WHAT YOU ARE ASKED TO DO -
Report back every line in the data that includes the string "홈페이지".

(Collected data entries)
(** The crawl finds a [help@] address. *)
Definition help_desk : collaborators :=
  world [acme] (Ok VNone) (Ok ["help@acme.example"]) (Ok []).

(** One record without a home page, and a search service that fails. *)
Definition search_down : collaborators :=
  world [listing "Acme" "" ""] (Raise (Exception "search: connection refused"))
    (Ok []) (Ok []).

(** One record with a malformed home page, one without; the search finds
    the second. *)
Definition two_listings : list row :=
  [listing "Acme" " no site " ""; listing "Beta" "" ""].

Definition beta_found : collaborators :=
  world two_listings (Ok (VStr "https://beta.example/")) (Ok []) (Ok []).

(** The crawl finds a personal address only; the notes hold a role address. *)
Definition jane : row :=
  listing "Acme" "https://acme.example/" "문의: info@acme.example".

Definition jane_only : collaborators :=
  world [jane] (Ok VNone) (Ok ["jane.doe@acme.example"]) (Ok ["info@acme.example"]).

(** A record without a home page whose notes hold an address. *)
Definition biz : row := listing "Biz" "" "문의: contact@biz.kr".

Definition notes_only : collaborators :=
  world [biz] (Ok VNone) (Ok []) (Ok ["contact@biz.kr"]).

Definition extract_down : collaborators :=
  world [biz] (Ok VNone) (Ok []) (Raise (Exception "extract: bad input")).

(** The crawl fails; the notes hold an address. *)
Definition crawl_down : collaborators :=
  world [jane] (Ok VNone) (Raise (Exception "crawl: timeout")) (Ok ["info@acme.example"]).

(** The crawl is cancelled. *)
Definition cancelled : collaborators :=
  world [acme] (Ok VNone) (Raise (BaseException "CancelledError")) (Ok []).

(** The crawl finds the same address twice. *)
Definition repeated : collaborators :=
  world [acme] (Ok VNone)
    (Ok ["info@acme.example"; "zoe@acme.example"; "info@acme.example"]) (Ok []).

(** Two records of the medical source, keyed [yadmNm] and [addr]; only the
    first has a 홈페이지 key. *)
Definition hira_records : list (gmap string pyval) :=
  [ {[ "yadmNm" := VStr "Acme 의원"; "addr" := VStr "서울특별시 강남구";
       "홈페이지" := VStr "https://acme.example/" ]};
    {[ "yadmNm" := VStr "Beta 의원"; "addr" := VStr "서울특별시 서초구" ]} ].

(** U+3000 (ideographic space) and U+00A0 (no-break space), in UTF-8. *)
Definition ideographic_space : string :=
  String (ascii_of_N 227) (String (ascii_of_N 128) (String (ascii_of_N 128) EmptyString)).

Definition no_break_space : string :=
  String (ascii_of_N 194) (String (ascii_of_N 160) EmptyString).

(** A clock that moves with every outside call, and a batch of two
    records: the first is crawled, the second searched and then crawled. *)
Definition clock (t : nat) : string :=
  "2024-05-01 09:30:0" +:+ String (ascii_of_nat (48 + t)) EmptyString.

Definition ticking : collaborators :=
  {| fetch_hira_facilities := λ _ _ _, Ok two_listings;
     fetch_localdata_business := λ _ _ _, Ok two_listings;
     read_sample_seed := λ _, Ok two_listings;
     find_homepage_via_bing := λ _ _, Ok (VStr "https://beta.example/");
     crawl_site_for_emails := λ _ _ _, Ok ["info@beta.example"];
     extract_emails_from_text := λ _, Ok [];
     datetime_now := clock |}.

(** Two records read from a file whose 홈페이지 column is empty: both cells
    are [nan]. *)
Definition no_homepages : list row :=
  [ {| company_name := VStr "Acme"; address := VStr "서울특별시 강남구";
       homepage := VNaN; email := VStr ""; notes := VStr "" |};
    {| company_name := VStr "Beta"; address := VStr "서울특별시 서초구";
       homepage := VNaN; email := VStr ""; notes := VStr "" |} ].

Definition nan_column : collaborators :=
  world no_homepages (Ok VNone) (Ok []) (Ok []).

(** Two records of the licence source without a 홈페이지 key. *)
Definition plain_records : list (gmap string pyval) :=
  [ {[ "회사명" := VStr "Acme"; "주소" := VStr "서울특별시 강남구" ]};
    {[ "회사명" := VStr "Beta"; "주소" := VStr "서울특별시 서초구" ]} ].

End Demo.

(** * Properties *)

(** ** The order of line 38 *)

Section KeyOrder.

Lemma ltb_false_le (s1 s2 : string) : String.ltb s2 s1 = false ↔ String.le s1 s2.
Proof.
  unfold String.le, String.ltb, String.leb.
  rewrite (String.compare_antisym s1 s2).
  destruct (String.compare s2 s1); simpl; split; intros; done.
Qed.

(** What the comparison amounts to: a role address is never after a
    non-role one, and within a class the addresses are in string order. *)
Lemma key_le_spec (e1 e2 : string) :
  key_le e1 e2 ↔
  (is_role e2 = true → is_role e1 = true) ∧ (is_role e1 = is_role e2 → String.le e1 e2).
Proof.
  unfold key_le, Py.tuple_lt, sort_key, Py.bool_lt; simpl.
  rewrite <- ltb_false_le.
  destruct (is_role e1), (is_role e2); simpl; intuition congruence.
Qed.

#[global] Instance key_le_dec : RelDecision key_le.
Proof. intros e1 e2. unfold key_le. apply _. Defined.

#[global] Instance key_le_total : Total key_le.
Proof.
  intros e1 e2. rewrite !key_le_spec.
  destruct (total String.le e1 e2), (is_role e1), (is_role e2); intuition congruence.
Qed.

#[global] Instance key_le_trans : Transitive key_le.
Proof.
  intros e1 e2 e3. rewrite !key_le_spec. intros [H1 H2] [H3 H4]. split.
  - tauto.
  - intros E. destruct (is_role e1) eqn:R1, (is_role e2) eqn:R2, (is_role e3) eqn:R3;
      try discriminate; try (etrans; [apply H2|apply H4]; reflexivity);
      exfalso; intuition congruence.
Qed.

#[global] Instance key_le_antisym : AntiSymm (=) key_le.
Proof.
  intros e1 e2. rewrite !key_le_spec. intros [H1 H2] [H3 H4].
  assert (E : is_role e1 = is_role e2)
    by (destruct (is_role e1), (is_role e2); intuition congruence).
  apply (anti_symm String.le); auto.
Qed.

End KeyOrder.

(** ** [sorted] *)

Section SortedFacts.
Context {A K : Type} (lt : K → K → bool) (key : A → K).

(** [x] may stand before [y]. *)
Let before (x y : A) : Prop := lt (key y) (key x) = false.

Hypothesis before_total : ∀ x y, before x y ∨ before y x.

Lemma insort_Permutation (x : A) (l : list A) : Py.insort lt key x l ≡ₚ x :: l.
Proof.
  induction l as [|y l IH]; simpl; [done|].
  destruct (lt (key y) (key x)); [|done].
  rewrite IH. apply Permutation_swap.
Qed.

Lemma sorted_Permutation (l : list A) : Py.sorted lt key l ≡ₚ l.
Proof.
  induction l as [|x l IH]; simpl; [done|].
  rewrite insort_Permutation. by f_equiv.
Qed.

Lemma insort_HdRel (a x : A) (l : list A) :
  before a x → HdRel before a l → HdRel before a (Py.insort lt key x l).
Proof.
  intros Hax Hl. destruct l as [|y l]; simpl; [by constructor|].
  destruct (lt (key y) (key x)); constructor; [by inversion Hl|done].
Qed.

Lemma insort_Sorted (x : A) (l : list A) :
  Sorted before l → Sorted before (Py.insort lt key x l).
Proof.
  induction 1 as [|y l Hl IH Hy]; simpl; [by repeat constructor|].
  destruct (lt (key y) (key x)) eqn:E.
  - constructor; [done|]. apply insort_HdRel; [|done].
    destruct (before_total y x) as [?|Hxy]; [done|].
    unfold before in Hxy. congruence.
  - repeat constructor; done.
Qed.

Lemma sorted_Sorted (l : list A) : Sorted before (Py.sorted lt key l).
Proof.
  induction l as [|x l IH]; simpl; [constructor|by apply insort_Sorted].
Qed.

End SortedFacts.

(** ** [role_priority] *)

Example role_priority_two_roles :
  role_priority ["sales@acme.example"; "info@acme.example"]
  = ["info@acme.example"; "sales@acme.example"].
Proof. by vm_compute. Qed.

WRITTEN REPLY -
    first has a 홈페이지 key. *)
       "홈페이지" := VStr "https://acme.example/" ]};
(** Two records read from a file whose 홈페이지 column is empty: both cells
(** Two records of the licence source without a 홈페이지 key. *)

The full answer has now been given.